FU Orionis star

FU Orionis stars or FUORs eruptive variable pre-main sequence with a brightness increase of more than 5 mag. Within a few hundred days and a descent to rest brightness within decades

Properties

The FU Orionis stars show a steep increase in brightness over a period of 100 days to one year. The brightness in the visible increases by at least 5 to like it and then falls very slowly again. A return to quiet brightness has not yet been observed, and the period of the outbreak is likely to last longer than 100 years. The brightness during an outbreak is subject to slight variations. The FUORs were originally classified as extremely slow novae, but this interpretation is considered outdated. Prior to the outbreak of the stars show a low variability of about one magnitudine.

The spectrum of a FUORs is that of a supergiant with a spectral class A to G in the optical spectral range with a surface temperature of up to 7000 K, while the spectrum appears rather than that of a Red Riesens with a temperature of 3000 K in the near infrared. In the ultraviolet, the spectrum is earlier than in the optical. These different spectral types can not be interpreted as a consequence of rapid rotation of the star, as in some Be stars, since the rotation speed for the required flattening would tear the star. All FUORs show a substantial infrared excess. From the blue-shifted emission lines a stellar wind with a speed of some 100 km / s can be derived with a mass loss rate to 10-5 solar masses per year. Characteristic of FU Orionis stars are the P Cygni profiles of the hydrogen and sodium, as well as absorption bands of carbon monoxide in the near infrared. Before the outbreak FUORs show the spectrum of a T Tauri star. The stars are very young and are always located within star-forming regions. Your young age is enhanced by a high proportion of lithium in their spectra, which has not yet been destroyed by thermonuclear reactions.
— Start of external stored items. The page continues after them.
(** Toggles are allowed for configured entities outside of the controller's. *)
Lemma toggle_allowed_owned c e :
  IsToggleAllowed c e = true -> configured_entity c e ∧ IsControlFlag e = false.
Proof.
  unfold IsToggleAllowed. intros H. bool_hyps.
  assert (K : ∀ key x, haOwnsField key x = true -> IsControlFlag x = false)
    by (unfold haOwnsField; intros; by bool_hyps).
  match goal with H : (_ || _)%bool = true |- _ => apply orb_true_iff in H as [H|H]; apply existsb_exists in H as (x & Hx & Hb) end.
  - destruct x as [key x]. bool_hyps. simpl in *. subst x. split; [|by eapply K].
    left. exists key. split; [done|]. left. by apply elem_of_map_to_list, list_elem_of_In.
  - bool_hyps. subst e. split; [|by eapply K]. left. exists (StateKey x). split; [done|]. do 3 right.
    exists x. by apply list_elem_of_In in Hx.
Qed.

(** ** The overlay *)

(** A poll's overlay has no field that MQTT owns. *)
Theorem overlay_not_mqtt (env : answers) (cl cl' : Client) (o : Overlay) (key : string) :
  FetchStatesOnce env cl = (o, cl') -> IsMQTTOwnedKey key = true ->
  Booleans o !! key = None ∧ AdditionalFields o !! key = None.
Proof.
  unfold HomeAssistant.FetchStatesOnce. destruct (negb _); [by intros [= <- _]|].
  destruct (poll_fields _ _ _) as [[b fields] p] eqn:E1. destruct (poll_display _ _ _) as [docs p'] eqn:E2.
  intros [= <- _] Hk. simpl. unfold poll_fields in E1.
  destruct (foldl _ _ (iterate (booleanEntities _))) as [b0 p0] eqn:F0.
  destruct (foldl _ _ (_ <$> switchEntities _)) as [f1 p1] eqn:F1.
  destruct (foldl _ _ (iterate (sensorEntities _))) as [f2 p2] eqn:F2.
  destruct (foldl _ _ (iterate (applianceEntities _))) as [f3 p3] eqn:F3. injection E1 as -> -> ->.
  assert (B : b !! key = None).
  { change b with (b, p0).1. rewrite <- F0. rewrite fetch_keys; [done| |done]. intros m k doc Hne. unfold store_boolean.
    repeat case_match; try done. by rewrite lookup_insert_ne. }
  split; [exact B|].
  assert (F : fields !! key = None).
  { change fields with (fields, p).1. rewrite <- F3. apply (foldl_inv (λ a, a.1 !! key = None)).
    { intros a x _ IH. unfold fetch_appliance, fetch_field. destruct (haOwnsField _ _) eqn:O; [|done].
      destruct (fetchDoc _ _ _) as [[doc|] q]; [|done]. simpl. rewrite lookup_insert_ne; [done|]. intros E.
      unfold haOwnsField in O. by rewrite E, Hk in O. }
    rewrite <- F2. rewrite fetch_keys; [|intros m k doc Hne; unfold store_sensor; destruct doc; [by rewrite lookup_insert_ne|done]|done].
    simpl. change f1 with (f1, p1).1. rewrite <- F1.
    rewrite fetch_keys; [done| |done]. intros m k doc Hne. unfold store_switch. by rewrite lookup_insert_ne. }
  unfold display_fields. destruct (filteredEntities _) as [f|]; [|exact F]. destruct (filteredEmpty _); [exact F|].
  rewrite lookup_insert_ne; [exact F|]. intros <-. vm_compute in Hk. discriminate.
Qed.

(** The numbers that the display of an overlay offers. *)
Definition shown_numbers (o : Overlay) : list (list (string * gval)) :=
  match AdditionalFields o !! "ha_filtered" with
  | Some (GObject d) => match assoc "numbers" d with Some (GSlice ns) => omap as_object ns | _ => [] end
  | _ => []
  end.
Lemma normalize_idempotent_witness :
  normalizeControllerCommand "water_mode" (GObject [("mode", GFloat (F64.Fin 2)); ("instance", GFloat (F64.Fin 1))])
  = Some (GObject [("instance", GInt 1); ("mode", GInt 2)]) ∧
  normalizeControllerCommand "water_mode" (GObject [("instance", GInt 1); ("mode", GInt 2)])
  = Some (GObject [("instance", GInt 1); ("mode", GInt 2)]).
Proof.
  split; [vm_compute; reflexivity|].
  apply (normalize_idempotent "water_mode" (GObject [("mode", GFloat (F64.Fin 2)); ("instance", GFloat (F64.Fin 1))])).
  - reflexivity.
  - vm_compute. reflexivity.
Defined.

Definition override_text : string :=
  "{" +:+ json_field "request_id" (json_string false "r-1") +:+ "," +:+ json_field "value" "-500" +:+ "}".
Almost all FUORs are embedded in a reflection nebula. In addition, part of the FUORs shows connection to Herbig -Haro objects, optical jets and molecular outflows. Furthermore, they show signs of flickering and periodic variations in the shape of the spectral lines. Observed pseudo unstable periods 2-9 days in the light curves of FUORs are probably the orbital periods of the inner edge of the accretion disks Inhomognitäten. The amplitudes of the brightness variations and changes in the color index BV are correlated.
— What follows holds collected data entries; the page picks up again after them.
(* ===== verification/Dispatch.v ===== *)
(** * Messages of the page

    [handleMessage] of [internal/websocket/handler.go] with [controller.go] and
    [ess_selection.go]: which component a message of the page goes to.  Other
    goroutines run between any two calls, so a handler is a tree of calls whose
    answers are arbitrary.  The clients are those of [main], which implement the
    optional interfaces; without a configuration there is no Home Assistant. *)

From Stdlib Require Import ZArith QArith Ascii String Lia.
From stdpp Require Import base list option strings gmap.
From S2P Require Import Prelude Float64 JsValue ControllerCommands NativeLeaves JsonFields OverlayState HomeAssistant GatewayCommands.

#[local] Open Scope string_scope.
#[local] Open Scope list_scope.
#[local] Open Scope Z_scope.

(** ** Programs that call other components *)

Section programs.
Context {call : Type} (answer : call -> Type).

Inductive prog (A : Type) : Type :=
| Ret (a : A)
| Call (c : call) (k : answer c -> prog A).
#[local] Arguments Ret {A} a.
#[local] Arguments Call {A} c k.

(** A call and its answer. *)
Definition exchange : Type := {c : call & answer c}.

(** The calls of a run, the last one first, and the result; the environment may
    answer each call as it likes. *)
Fixpoint run_prog {A} (env : nat -> ∀ c, answer c) (past : list exchange) (p : prog A) : list exchange * A :=
  match p with
  | Ret a => (past, a)
  | Call c k => let a := env (length past) c in run_prog env (existT c a :: past) (k a)
  end.

(** Every call satisfies [P] after the calls made before it, and the result [Q],
    whatever the answers are. *)
Fixpoint always {A} (P : list exchange -> call -> Prop) (Q : list exchange -> A -> Prop) (past : list exchange) (p : prog A) : Prop :=
  match p with
  | Ret a => Q past a
  | Call c k => P past c ∧ ∀ a, always P Q (existT c a :: past) (k a)
  end.

Lemma always_run {A} P (Q : list exchange -> A -> Prop) (p : prog A) env past :
  always P Q past p ->
  ∃ calls, fst (run_prog env past p) = calls ++ past ∧ Q (calls ++ past) (snd (run_prog env past p)) ∧
    ∀ later c a earlier, calls = later ++ existT c a :: earlier -> P (earlier ++ past) c.
Proof.
  revert past. induction p as [a|c k IH]; simpl; intros past Hp.
  - exists []. split; [done|]. split; [exact Hp|]. by intros [].
  - destruct Hp as [Hc Hk]. destruct (IH _ _ (Hk (env (length past) c))) as (calls & E & HQ & HP).
    exists (calls ++ [existT c (env (length past) c)]). rewrite <- app_assoc. split; [exact E|]. split; [exact HQ|].
    intros later c' a' earlier Heq.
    destruct earlier as [|e earlier _] using rev_ind.
    + apply app_inj_tail in Heq as [-> [= <- _]]. exact Hc.
    + rewrite app_comm_cons, app_assoc in Heq. apply app_inj_tail in Heq as [-> <-]. rewrite <- app_assoc. simpl.
      by eapply HP.
Qed.
End programs.
#[global] Arguments exchange {call} answer.
#[global] Arguments Ret {call answer A} a.
#[global] Arguments Call {call answer A} c k.
#[global] Arguments run_prog {call answer A} env past p.
#[global] Arguments always {call answer A} P Q past p.
Lemma filter_newest kept ns :
  Forall (λ n, native n = true) ns -> (length ns <= maxNotifications)%nat ->
  List.filter native (newest (List.filter (λ n, negb (native n)) kept ++ ns)) = ns.
Proof.
  intros Hns Hl. unfold newest. rewrite length_app, drop_app.
  set (l := List.filter _ kept). replace (_ - length l)%nat with 0%nat by lia. rewrite drop_0, List.filter_app.
  assert (Hk : ∀ k, List.filter native (drop k l) = []).
  { intros k. assert (Hall : Forall (λ n, native n = false) (drop k l)).
    { apply Forall_drop. apply Forall_forall. intros n Hn. apply list_elem_of_In, filter_In in Hn as [_ Hn].
      by apply negb_true_iff in Hn. }
    induction Hall as [|n ns' Hn _ IH]; [done|]. simpl. by rewrite Hn. }
  rewrite Hk. cbn [app]. apply forallb_filter_id, forallb_forall. intros n Hn.
  rewrite Forall_forall in Hns. by apply Hns, list_elem_of_In.
Qed.

(** C11: The banners that the MQTT client maintains message by message are those
    that the gateway rebuilds from one snapshot of the same leaves, whatever
    the order of the messages, the repetitions and the clearings in between,
    and the order in which maps are iterated. *)
Theorem reducers_agree (portal : string) (c : Client) (msgs leaves battery vebus : list (string * gval)) :
  validPortal portal = true -> gatewayMode c = false -> platformSlots c = ∅ ->
  (∀ e, e ∈ msgs -> is_Some (slot_leaf e)) ->
  (∀ k k', k ∈ msgs.*1 -> k' ∈ msgs.*1 -> leaf_name k = leaf_name k' -> k = k') ->
  msgs ≠ [] -> leaves ≡ₚ set_props [] msgs ->
  (length (mapNotifications leaves battery vebus) <= 100)%nat ->
  List.filter native (notifications (run iterate (leaf_event portal c <$> msgs) c))
  ≡ₚ mapNotifications leaves battery vebus.
Proof.
  intros Hp Hg Hs Hl Hn Hne HP Hlen. assert (Hprop : proper msgs) by by split.
  destruct (leaf_run portal c msgs Hp Hg Hl) as (_ & _ & _ & Hslots & [Hnil|[prev Hns]]); [done|].
  set (c' := run _ _ _) in *. rewrite Hns. rewrite Hs in Hslots.
  assert (Hnd : NoDup leaves.*1) by (rewrite HP; apply set_props_NoDup; by apply NoDup_nil_2).
  assert (Hprop' : proper leaves).
  { apply (proper_sub leaves msgs); [|done]. intros e He. apply set_props_last. by rewrite <- HP. }
  assert (Hsame : omap toNotification (iterate (platformSlots c')) ≡ₚ mapNotifications leaves battery vebus).
  { unfold mapNotifications, parsePlatformSlots.
    assert (Hseen : Nat.eqb (length (omap slot_leaf leaves)) 0 = false).
    { apply Nat.eqb_neq. intros H0%nil_length_inv. destruct leaves as [|e leaves'].
      - destruct msgs as [|e msgs' _] using rev_ind; [done|].
        rewrite set_props_snoc in HP. apply Permutation_nil in HP. by destruct (set_props [] msgs') as [|[]];
          simpl in HP; [|destruct (String.eqb _ _)].
      - destruct (proper_leaf _ Hprop' e) as [u Hu]; [by left|]. cbn [omap list_omap] in H0. by rewrite Hu in H0. }
    rewrite Hseen. cbn [negb]. rewrite stable_sort_perm. apply same_banners.
    rewrite Hslots. apply (matches_banners _ _ (latest (omap slot_leaf msgs)) (latest (omap slot_leaf leaves))).
    - by apply updates_match, proper_good.
    - by apply leaves_match; [apply proper_good|apply proper_NoDup].
    - intros key f. by apply latest_snapshot. }
  rewrite filter_newest; [done| |].
  - apply Forall_forall. intros n Hin. apply list_elem_of_omap in Hin as (ps & _ & Hin). by eapply banner_native.
  - by rewrite Hsame.
Qed.
End gateway.

(** ** Names of alarms *)

Lemma append_empty (a b : string) : a +:+ b = "" -> a = "" ∧ b = "".
Proof. destruct a; [by split|done]. Qed.

Lemma capitalize_nonempty w : w ≠ "" -> capitalize w ≠ "".
Proof.
  destruct w as [|c w]; [done|]. intros _ H. cbn [capitalize] in H. apply append_empty in H as [H _].
  unfold upper_byte in H. by repeat case_match.
Qed.

Lemma join_snoc l w : l ≠ [] -> JsValue.join " " (l ++ [w]) = JsValue.join " " l +:+ " " +:+ w.
Proof.
  induction l as [|x l IH]; [done|]. intros _. destruct l as [|y l]; [done|].
  change ((x :: y :: l) ++ [w]) with (x :: ((y :: l) ++ [w])).
  change (JsValue.join " " (x :: ((y :: l) ++ [w]))) with (x +:+ " " +:+ JsValue.join " " ((y :: l) ++ [w])).
  change (JsValue.join " " (x :: y :: l)) with (x +:+ " " +:+ JsValue.join " " (y :: l)).
  rewrite IH by done. by rewrite !append_assoc.
Qed.

(** The text of [prettyAlarmName] so far against the words of [splitCamel]. *)
Definition same_name (acc : list string * string) (acc' : string * string) : Prop :=
  acc'.2 = acc.2 ∧ acc'.1 = JsValue.join " " (capitalize <$> acc.1) ∧ Forall (λ w, w ≠ "") acc.1.

Lemma join_words_empty words : Forall (λ w, w ≠ "") words ->
  JsValue.join " " (capitalize <$> words) = "" -> words = [].
Proof.
  destruct words as [|w words]; [done|]. intros [Hw _]%Forall_cons H. exfalso.
  apply (capitalize_nonempty w Hw). destruct words as [|x words]; [exact H|].
  change (capitalize w +:+ (" " +:+ JsValue.join " " (capitalize <$> x :: words)) = "") in H.
  by apply append_empty in H as [H _].
Qed.

Lemma flush_word words b current : same_name (words, current) (b, current) -> current ≠ "" ->
  same_name (words ++ [current], "") (flush (b, current)).
Proof.
  intros (_ & Hb & Hw) Hc. cbn [fst snd] in *. unfold flush. rewrite (proj2 (String.eqb_neq current "") Hc).
  split; [done|]. cbn [fst snd]. split; [|apply Forall_app; split; [done|by apply Forall_singleton]].
  rewrite fmap_app. cbn [fmap list_fmap]. destruct (String.eqb_spec b "") as [->|Hne].
  - symmetry in Hb. apply join_words_empty in Hb as ->; [|done]. done.
  - rewrite Hb. rewrite join_snoc; [done|]. intros E. destruct words; [by apply Hne; rewrite Hb|discriminate E].
Qed.

Lemma name_steps rs : ∀ words b current, same_name (words, current) (b, current) ->
  same_name (foldl camel_step (words, current) rs) (foldl name_step (b, current) rs).
Proof.
  induction rs as [|r rs IH]; intros words b current H; [done|]. cbn [foldl].
  unfold camel_step at 2, name_step at 2. cbn [fst snd].
  destruct (is_upper r && _ && _) eqn:Eu.
  { assert (Hc : current ≠ "") by (intros ->; rewrite andb_false_r in Eu; done).
    destruct (flush_word words b current H Hc) as (_ & H2 & H3). apply IH. by split. }
  destruct (_ || _).
  - destruct (String.eqb_spec current "") as [->|Hc]; [by apply IH|].
    pose proof (flush_word words b current H Hc) as Hf. destruct (flush (b, current)) as [b' c'].
    destruct Hf as (Hf1 & Hf). cbn [fst snd] in Hf1. subst c'. by apply IH.
  - apply IH. destruct H as (_ & H). by split.
Qed.

(** The two implementations of an alarm's name agree. *)
Lemma alarm_names_agree name : gateway_prettyAlarmName name = prettyAlarmName name.
Proof.
  unfold gateway_prettyAlarmName, prettyAlarmName, splitCamel.
  assert (H : same_name (foldl camel_step ([], "") (runes name)) (foldl name_step ("", "") (runes name))).
  { apply name_steps. by repeat split. }
  destruct (foldl camel_step ([], "") (runes name)) as [words current].
  destruct (foldl name_step ("", "") (runes name)) as [b c']. destruct H as (Hc & H). cbn [fst snd] in Hc. subst c'.
  destruct (String.eqb_spec current "") as [->|Hc]; [apply H|].
  by destruct (flush_word words b current (conj eq_refl H) Hc) as (_ & -> & _).
Qed.

(** ** A concrete snapshot *)

Definition sample_leaves : list (string * gval) := [
  ("0/Notifications/3/Type", GNumber "2"); ("0/Notifications/3/Description", GString "High temperature");
  ("0/Notifications/3/Type", GNumber "0"); ("0/Notifications/4/Acknowledged", GBool true);
  ("0/Notifications/3/DeviceName", GNil)].

Lemma reducers_agree_witness :
  List.filter native
    (notifications (run in_order (leaf_event "c0619ab4a585" NewClient <$> sample_leaves) NewClient))
  ≡ₚ mapNotifications in_order (set_props [] sample_leaves) [] [].
Proof.
  apply (reducers_agree in_order (λ m, Permutation_refl _) "c0619ab4a585" NewClient sample_leaves).
  - reflexivity.
  - reflexivity.
  - reflexivity.
  - intros e He. repeat (apply elem_of_cons in He as [->|He]; [vm_compute; eauto|]). by apply elem_of_nil in He.
  - intros k k' Hk Hk' E. cbn in Hk, Hk'.
    repeat (apply elem_of_cons in Hk as [->|Hk]); try (by apply elem_of_nil in Hk);
      repeat (apply elem_of_cons in Hk' as [->|Hk']); try (by apply elem_of_nil in Hk');
      first [reflexivity | vm_compute in E; discriminate].
  - discriminate.
  - reflexivity.
  - apply Nat.leb_le. vm_compute. reflexivity.
Defined.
Known FUORs are next to the prototype FU Orionis and V1057 Cygni V1515 Cygni.

Cause of the outbreak

The cause of the prolonged eruption were suspected:

  • Resolution of a circumstellar resolution
  • Structural changes in the stellar interior
  • Incidence of a large object on the star
  • Near-surface nuclear reactions
  • Decay of a magnetic field below a critical value
  • Release of thermal radiation

All these hypotheses are considered obsolete, and the FU Orionis stage is now interpreted as an illumination of the accretion disk around the Vorhauptreihenstern. Accordingly, the accretion disk is in a bistable state as in the dwarf novae. In the resting phase, the disc collects more incident matter from the environment of the star, as she passes on to the T Tauri star. Due to thermal instability, the viscosity changes within the accretion disk and this internal friction leads to both a flash of the disc and to a sharp rise in the accretion rate onto the central star. During a Fuor eruption up to 0.01 solar masses can be transferred to the star, where the mass accretion rate can reach 10-5 solar masses per year. In this case, the luminosity of the accretion disk of the star exceed by a factor of 1000, so that only radiation from the disk can be detected. FU Orionis stars show during the outbreak brightness changes with period lengths on the order of days. This is interpreted as the rotation period of the star, which accretes along magnetic field lines matter from the circumstellar disk onto its surface. Through the rotation of the hot Akkretionsflecken are periodically visible and modulate the light curve. In addition, in FUORs also known as Flickering non-periodic brightness change has been observed.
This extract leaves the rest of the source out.